DESCRIPTION OF THE TASK.
Look through the lines below and extract each one that contains "Record".

ENTRIES SUPPLIED.
──────────────────────────────

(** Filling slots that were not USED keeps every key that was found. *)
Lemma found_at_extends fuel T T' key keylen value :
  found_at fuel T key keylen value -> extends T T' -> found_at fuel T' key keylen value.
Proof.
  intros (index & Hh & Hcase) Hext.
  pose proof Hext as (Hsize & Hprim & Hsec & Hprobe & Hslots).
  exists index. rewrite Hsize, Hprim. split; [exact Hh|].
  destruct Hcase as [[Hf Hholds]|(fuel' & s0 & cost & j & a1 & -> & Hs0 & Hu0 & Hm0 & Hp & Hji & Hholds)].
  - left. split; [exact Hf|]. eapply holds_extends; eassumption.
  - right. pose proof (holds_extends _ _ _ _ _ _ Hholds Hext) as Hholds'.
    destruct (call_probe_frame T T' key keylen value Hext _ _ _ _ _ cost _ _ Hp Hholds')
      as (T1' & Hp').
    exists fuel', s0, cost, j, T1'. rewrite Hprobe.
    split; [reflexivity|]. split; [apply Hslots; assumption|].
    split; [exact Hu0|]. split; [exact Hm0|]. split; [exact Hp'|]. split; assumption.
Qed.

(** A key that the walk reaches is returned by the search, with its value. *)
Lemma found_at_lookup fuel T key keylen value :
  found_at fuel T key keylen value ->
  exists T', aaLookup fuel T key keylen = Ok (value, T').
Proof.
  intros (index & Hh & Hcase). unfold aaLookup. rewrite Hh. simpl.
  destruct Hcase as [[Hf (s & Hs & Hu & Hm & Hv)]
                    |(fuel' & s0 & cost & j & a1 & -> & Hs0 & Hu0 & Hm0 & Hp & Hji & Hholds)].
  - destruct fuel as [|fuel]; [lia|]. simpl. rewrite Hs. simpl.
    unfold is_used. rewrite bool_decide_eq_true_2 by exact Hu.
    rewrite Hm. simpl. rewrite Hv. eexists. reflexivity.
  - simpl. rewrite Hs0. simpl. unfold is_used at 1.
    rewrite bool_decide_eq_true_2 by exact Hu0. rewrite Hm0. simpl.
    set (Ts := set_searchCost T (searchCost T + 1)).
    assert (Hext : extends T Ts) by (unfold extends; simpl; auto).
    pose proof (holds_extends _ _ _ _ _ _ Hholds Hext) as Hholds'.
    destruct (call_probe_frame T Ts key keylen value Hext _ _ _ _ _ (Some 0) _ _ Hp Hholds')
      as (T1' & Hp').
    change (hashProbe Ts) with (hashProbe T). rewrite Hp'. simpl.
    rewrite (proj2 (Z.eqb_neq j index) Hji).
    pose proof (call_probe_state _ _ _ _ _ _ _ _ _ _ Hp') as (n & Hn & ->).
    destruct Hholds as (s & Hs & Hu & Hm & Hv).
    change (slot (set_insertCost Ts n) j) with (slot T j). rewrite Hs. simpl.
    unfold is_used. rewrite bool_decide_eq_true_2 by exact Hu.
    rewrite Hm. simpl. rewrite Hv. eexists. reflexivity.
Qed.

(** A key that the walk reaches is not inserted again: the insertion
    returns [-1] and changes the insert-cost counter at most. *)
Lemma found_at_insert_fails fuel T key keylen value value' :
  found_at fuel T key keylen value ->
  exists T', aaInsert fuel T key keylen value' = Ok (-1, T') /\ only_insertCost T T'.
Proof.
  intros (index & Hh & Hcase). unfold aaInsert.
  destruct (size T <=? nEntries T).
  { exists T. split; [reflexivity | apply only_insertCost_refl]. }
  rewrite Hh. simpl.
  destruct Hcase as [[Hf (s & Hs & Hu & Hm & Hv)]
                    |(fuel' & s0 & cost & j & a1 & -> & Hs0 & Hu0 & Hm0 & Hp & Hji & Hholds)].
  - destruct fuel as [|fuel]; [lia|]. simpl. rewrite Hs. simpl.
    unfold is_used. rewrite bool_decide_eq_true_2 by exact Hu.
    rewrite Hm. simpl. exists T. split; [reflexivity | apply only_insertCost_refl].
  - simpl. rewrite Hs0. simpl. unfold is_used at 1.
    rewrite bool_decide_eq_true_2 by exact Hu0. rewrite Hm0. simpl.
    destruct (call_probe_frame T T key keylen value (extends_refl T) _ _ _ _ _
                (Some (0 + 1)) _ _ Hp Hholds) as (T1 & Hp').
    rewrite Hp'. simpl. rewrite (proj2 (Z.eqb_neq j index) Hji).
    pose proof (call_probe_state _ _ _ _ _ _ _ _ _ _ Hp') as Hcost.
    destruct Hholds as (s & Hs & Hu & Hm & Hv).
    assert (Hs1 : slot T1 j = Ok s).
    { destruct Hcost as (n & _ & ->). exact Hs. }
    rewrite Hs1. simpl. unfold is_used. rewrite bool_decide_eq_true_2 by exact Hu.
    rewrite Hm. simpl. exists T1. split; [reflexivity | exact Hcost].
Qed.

──────────────────────────────

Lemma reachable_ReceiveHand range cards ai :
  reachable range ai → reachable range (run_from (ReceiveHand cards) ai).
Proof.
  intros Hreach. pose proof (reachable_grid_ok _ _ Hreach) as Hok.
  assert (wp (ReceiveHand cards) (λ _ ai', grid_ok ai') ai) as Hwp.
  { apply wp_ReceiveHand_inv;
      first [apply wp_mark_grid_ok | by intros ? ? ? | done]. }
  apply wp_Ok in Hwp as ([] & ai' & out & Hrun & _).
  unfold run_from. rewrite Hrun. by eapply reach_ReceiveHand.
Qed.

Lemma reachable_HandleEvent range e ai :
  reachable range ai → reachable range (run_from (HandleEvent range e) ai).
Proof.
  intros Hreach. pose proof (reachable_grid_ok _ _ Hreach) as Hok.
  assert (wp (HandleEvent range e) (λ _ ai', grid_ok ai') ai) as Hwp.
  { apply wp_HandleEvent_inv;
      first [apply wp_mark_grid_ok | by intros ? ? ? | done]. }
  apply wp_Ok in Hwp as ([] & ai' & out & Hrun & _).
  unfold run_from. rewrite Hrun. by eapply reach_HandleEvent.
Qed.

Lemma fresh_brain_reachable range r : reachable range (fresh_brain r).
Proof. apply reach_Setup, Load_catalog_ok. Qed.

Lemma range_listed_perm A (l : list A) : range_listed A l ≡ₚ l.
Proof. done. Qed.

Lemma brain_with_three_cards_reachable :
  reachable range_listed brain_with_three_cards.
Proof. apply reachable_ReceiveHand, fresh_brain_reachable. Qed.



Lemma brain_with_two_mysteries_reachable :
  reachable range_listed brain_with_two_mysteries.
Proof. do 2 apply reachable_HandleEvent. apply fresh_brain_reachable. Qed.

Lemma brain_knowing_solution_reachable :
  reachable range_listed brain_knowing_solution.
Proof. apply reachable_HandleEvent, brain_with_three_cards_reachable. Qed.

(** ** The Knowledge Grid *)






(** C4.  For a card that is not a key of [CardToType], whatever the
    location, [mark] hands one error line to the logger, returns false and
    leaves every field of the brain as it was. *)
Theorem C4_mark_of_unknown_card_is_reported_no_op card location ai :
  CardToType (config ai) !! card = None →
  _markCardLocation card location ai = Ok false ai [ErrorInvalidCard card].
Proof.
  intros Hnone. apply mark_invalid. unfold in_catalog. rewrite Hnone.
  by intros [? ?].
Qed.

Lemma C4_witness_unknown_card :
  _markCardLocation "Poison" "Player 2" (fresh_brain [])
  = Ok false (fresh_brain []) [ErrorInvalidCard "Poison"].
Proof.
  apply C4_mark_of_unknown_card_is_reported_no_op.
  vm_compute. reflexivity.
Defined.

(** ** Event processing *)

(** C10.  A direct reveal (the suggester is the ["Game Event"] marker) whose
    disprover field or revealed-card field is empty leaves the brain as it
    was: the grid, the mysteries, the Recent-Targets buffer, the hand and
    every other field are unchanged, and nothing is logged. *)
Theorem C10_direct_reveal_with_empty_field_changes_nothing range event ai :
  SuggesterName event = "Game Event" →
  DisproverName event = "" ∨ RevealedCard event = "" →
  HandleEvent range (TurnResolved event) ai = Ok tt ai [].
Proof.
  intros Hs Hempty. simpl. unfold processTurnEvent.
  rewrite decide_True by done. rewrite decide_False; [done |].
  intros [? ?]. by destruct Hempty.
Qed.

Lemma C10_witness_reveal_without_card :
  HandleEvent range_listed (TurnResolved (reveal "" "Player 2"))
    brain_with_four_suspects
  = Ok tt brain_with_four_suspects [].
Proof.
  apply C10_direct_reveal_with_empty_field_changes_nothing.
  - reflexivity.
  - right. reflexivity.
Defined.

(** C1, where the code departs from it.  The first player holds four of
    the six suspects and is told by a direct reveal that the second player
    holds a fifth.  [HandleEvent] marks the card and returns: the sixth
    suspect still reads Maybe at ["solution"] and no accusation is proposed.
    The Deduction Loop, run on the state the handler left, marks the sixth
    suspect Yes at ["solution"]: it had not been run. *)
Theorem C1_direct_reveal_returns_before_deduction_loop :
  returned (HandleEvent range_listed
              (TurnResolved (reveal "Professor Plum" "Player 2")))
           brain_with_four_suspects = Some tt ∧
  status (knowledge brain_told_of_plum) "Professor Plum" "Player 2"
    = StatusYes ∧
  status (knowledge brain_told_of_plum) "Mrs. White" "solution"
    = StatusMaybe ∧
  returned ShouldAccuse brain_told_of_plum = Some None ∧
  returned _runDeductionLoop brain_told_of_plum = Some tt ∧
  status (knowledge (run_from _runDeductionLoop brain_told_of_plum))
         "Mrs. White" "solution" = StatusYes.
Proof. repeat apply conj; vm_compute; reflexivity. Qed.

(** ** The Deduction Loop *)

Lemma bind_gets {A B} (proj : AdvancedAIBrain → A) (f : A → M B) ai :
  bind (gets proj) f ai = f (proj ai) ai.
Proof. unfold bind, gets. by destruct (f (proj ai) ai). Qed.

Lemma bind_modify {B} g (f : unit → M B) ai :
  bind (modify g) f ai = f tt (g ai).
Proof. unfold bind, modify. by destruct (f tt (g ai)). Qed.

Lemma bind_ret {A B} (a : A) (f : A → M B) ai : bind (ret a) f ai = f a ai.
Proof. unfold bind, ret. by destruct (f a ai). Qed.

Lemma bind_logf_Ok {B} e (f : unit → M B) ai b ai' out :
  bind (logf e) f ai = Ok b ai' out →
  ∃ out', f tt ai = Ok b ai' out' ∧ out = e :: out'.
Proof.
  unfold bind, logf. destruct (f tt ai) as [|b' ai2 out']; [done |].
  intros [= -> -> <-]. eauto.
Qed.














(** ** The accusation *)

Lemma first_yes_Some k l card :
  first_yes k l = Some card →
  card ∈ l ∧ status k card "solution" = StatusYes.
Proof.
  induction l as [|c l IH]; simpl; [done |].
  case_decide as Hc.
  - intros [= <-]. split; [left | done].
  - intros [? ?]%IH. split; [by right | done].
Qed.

──────────────────────────────

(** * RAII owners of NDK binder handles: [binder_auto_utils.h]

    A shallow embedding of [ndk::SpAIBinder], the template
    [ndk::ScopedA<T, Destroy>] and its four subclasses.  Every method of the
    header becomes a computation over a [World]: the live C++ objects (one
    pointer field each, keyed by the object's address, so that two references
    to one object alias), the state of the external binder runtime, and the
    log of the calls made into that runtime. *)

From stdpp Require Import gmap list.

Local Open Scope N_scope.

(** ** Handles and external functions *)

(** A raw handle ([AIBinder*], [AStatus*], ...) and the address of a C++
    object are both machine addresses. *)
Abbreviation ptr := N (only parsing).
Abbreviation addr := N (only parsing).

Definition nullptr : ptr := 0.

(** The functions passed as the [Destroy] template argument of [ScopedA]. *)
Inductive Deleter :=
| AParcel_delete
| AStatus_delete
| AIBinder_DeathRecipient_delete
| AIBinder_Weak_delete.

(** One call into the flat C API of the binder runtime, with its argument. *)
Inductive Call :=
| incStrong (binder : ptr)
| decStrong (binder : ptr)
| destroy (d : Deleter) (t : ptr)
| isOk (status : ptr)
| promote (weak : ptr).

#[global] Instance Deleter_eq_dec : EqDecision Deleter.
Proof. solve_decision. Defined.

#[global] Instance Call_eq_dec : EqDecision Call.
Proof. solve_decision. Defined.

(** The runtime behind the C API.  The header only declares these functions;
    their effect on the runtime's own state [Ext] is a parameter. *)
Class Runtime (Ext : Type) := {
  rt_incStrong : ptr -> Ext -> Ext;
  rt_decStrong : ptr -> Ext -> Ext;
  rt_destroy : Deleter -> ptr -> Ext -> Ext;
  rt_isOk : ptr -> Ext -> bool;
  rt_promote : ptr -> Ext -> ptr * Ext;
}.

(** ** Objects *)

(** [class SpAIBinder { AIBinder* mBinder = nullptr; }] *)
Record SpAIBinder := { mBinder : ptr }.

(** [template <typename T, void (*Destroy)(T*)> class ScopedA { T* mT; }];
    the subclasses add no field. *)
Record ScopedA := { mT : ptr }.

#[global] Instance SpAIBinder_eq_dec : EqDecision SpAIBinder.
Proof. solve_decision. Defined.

──────────────────────────────

RESULT OF THE TASK.
Record SpAIBinder := { mBinder : ptr }.
Record ScopedA := { mT : ptr }.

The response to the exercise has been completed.